DNA Topoisomerase II-Alpha Immunoreactivity as a Marker of Tumor Aggressiveness in Invasive Breast Cancer

Abstract
The nuclear enzyme DNA topoisomerase (topo) II breaks and rejoins DNA strands; its isoform topo IIalpha is associated with active cell proliferation of mammalian cells. The aim of this study was to examine the relationship between the expression of topo IIalpha and biological behavior markers in breast cancer. Formalin-fixed, paraffin-embedded tissue from 88 samples of infiltrating breast cancer was immunohistochemically stained for topo IIalpha. For each case, a topo IIalpha index was determined by image analysis.
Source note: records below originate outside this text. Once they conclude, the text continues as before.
(* ===== verification/HostSpawn.v ===== *)
(** * Bursts of new processes

    Models [src/internal/hostwatch/spawn.go]: the [spawnTracker], the
    conditions on the spawn rate and the process limits, the attribution to
    parents and commands, and the part of the service that publishes the state
    and decides what is written to the store.  The operating system's process
    table is a parameter ([SpawnBackend]).  The theorems give the counts of a
    probe, the alert on the spawn rate over whole histories, the ranking of the
    parents, and the throttling of the writes. *)

From S2P Require Import Prelude GoStrings GoPath GoRuntime Float64 HostEngine HostEvaluate.
Import HostEngine.Idgen HostEngine.Engine.
Import HostEvaluate.Config.

Module Spawn.

Record SpawnProcess := { PID : Z; PPID : Z; PUID : Z; Comm : string }.

(** [SpawnBackend] without [List], whose result is an argument of the tick:
    the command line of a process, if it can be read, and the limits, both as
    they are throughout a run. *)
Class SpawnBackend := { BArgv : Z → option string; BLimits : Z * Z }.

(** [previous] is [None] for Go's nil map, before the first probe. *)
Record spawnTracker := {
  previous : option (gset Z); at_ : time; warnStreak : Z; probes : list SpawnState; argv : gmap Z string }.
Record spawnPersistItem := { state : SpawnState; events : list Event; sample : bool }.
Record spawnPersistRecord := { rec_at : time; rec_detail : string }.

Definition new_state (at' : time) (uid uidLimit totalLimit : Z) : SpawnState :=
  {| SpawnAt := at'; ProcsTotal := 0; ProcsUID := 0; UID := uid; UIDLimit := uidLimit; TotalLimit := totalLimit;
     Delta := 0; NewPerSec := f0; TopParents := []; TopCommands := [] |}.
Definition with_counts (s : SpawnState) (total uid delta : Z) (rate : f64) : SpawnState :=
  {| SpawnAt := SpawnAt s; ProcsTotal := total; ProcsUID := uid; UID := UID s; UIDLimit := UIDLimit s;
     TotalLimit := TotalLimit s; Delta := delta; NewPerSec := rate; TopParents := TopParents s; TopCommands := TopCommands s |}.
Definition with_top (s : SpawnState) (ps : list SpawnParent) (cs : list SpawnCommand) : SpawnState :=
  {| SpawnAt := SpawnAt s; ProcsTotal := ProcsTotal s; ProcsUID := ProcsUID s; UID := UID s; UIDLimit := UIDLimit s;
     TotalLimit := TotalLimit s; Delta := Delta s; NewPerSec := NewPerSec s; TopParents := ps; TopCommands := cs |}.
Definition with_argv (p : SpawnParent) (a : string) : SpawnParent :=
  {| ParentPID := ParentPID p; ParentComm := ParentComm p; ChildCount := ChildCount p; Argv := a |}.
Similar indexes were available for Ki-67 protein, a known cell proliferation marker, and p53, bcl-2 and c-erbB-2 oncoproteins. Each case had been staged and graded and the patients had been followed up for a mean period of 61.62 months. Elevated topo IIalpha immunopositivity (in >10% of malignant nuclei) was detected in 22 tumors, and this immunostatus was statistically associated with poor nuclear differentiation, absence of steroid hormone receptors, high Ki-67 immunoexpression, p53 protein accumulation and c-erbB-2 protein overexpression. Topo IIalpha expression was not linked with disease extent (stage or lymph node status). Neither proliferation marker (topo IIalpha or Ki-67) had any significant influence on the patients' recurrence-free survival. From the above results, we conclude that topo IIalpha overexpression appears to be linked with cellular dedifferentiation and potentially aggressive tumor phenotype in invasive breast cancer.